WORK INSTRUCTIONS: Which lines below fall between the one containing "sequential call, as" and the one containing "[Reference] gives executable"? Repeat them exactly, counting both of those lines, and add nothing else.

******************************

(** * Utility emissions channel: the emissions contract and its invoking client

    A shallow embedding of
    [utility-emissions-channel/chaincode/node/lib/emissionscontract.js]
    (class [EmissionsRecordContract], and the [EmissionsContractInvoke]
    client that follows it in the same file), with the properties of the
    division resolution, of the emissions calculation, of the record
    fingerprint and of the client's failure handling.

    Conventions of the embedding.
    - JavaScript values are the inductive type [JsVal]; objects are
      association lists in insertion order, the first binding of a name
      being the property.
    - A [number] is NaN, an infinity or a rational, and zero has no sign
      (a division by zero behaves as a division by +0). The operations
      [+], [-], [*] and [/] of the scope [num] are exact; [fl] rounds their
      result to the nearest binary64 number, with its overflow and its
      underflow, and module [Binary64] is the calculation of the contract
      with every result rounded. The properties of the structure of the
      code are stated on the exact operations; what depends on the
      rounding is stated on [Binary64].
    - Strings are byte strings; [toLowerCase] acts on the ASCII letters.
    - A function that can throw returns a [Completion]; [await] is a
      sequential call, as each contract invocation is one transaction.
    - Primitives of the language whose definition is a parser or a printer
      ([JSON.parse], [Number::toString], ...) are the fields of the class
      [Language]; the hash and the modules of the repository that the
      contract requires are the fields of the class [Modules]; module
      [Reference] gives executable instances of both. *)

From Stdlib Require Import QArith Qfield Lqa Qround Qabs Qpower Qreduction.
From Stdlib Require Import ZArith Ascii String List Bool Lia.
From Stdlib Require Floats.
From stdpp Require Import base strings gmap.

******************************

EXERCISE OUTPUT:
      sequential call, as each contract invocation is one transaction.
    - Primitives of the language whose definition is a parser or a printer
      ([JSON.parse], [Number::toString], ...) are the fields of the class
      [Language]; the hash and the modules of the repository that the
      contract requires are the fields of the class [Modules]; module
      [Reference] gives executable instances of both. *)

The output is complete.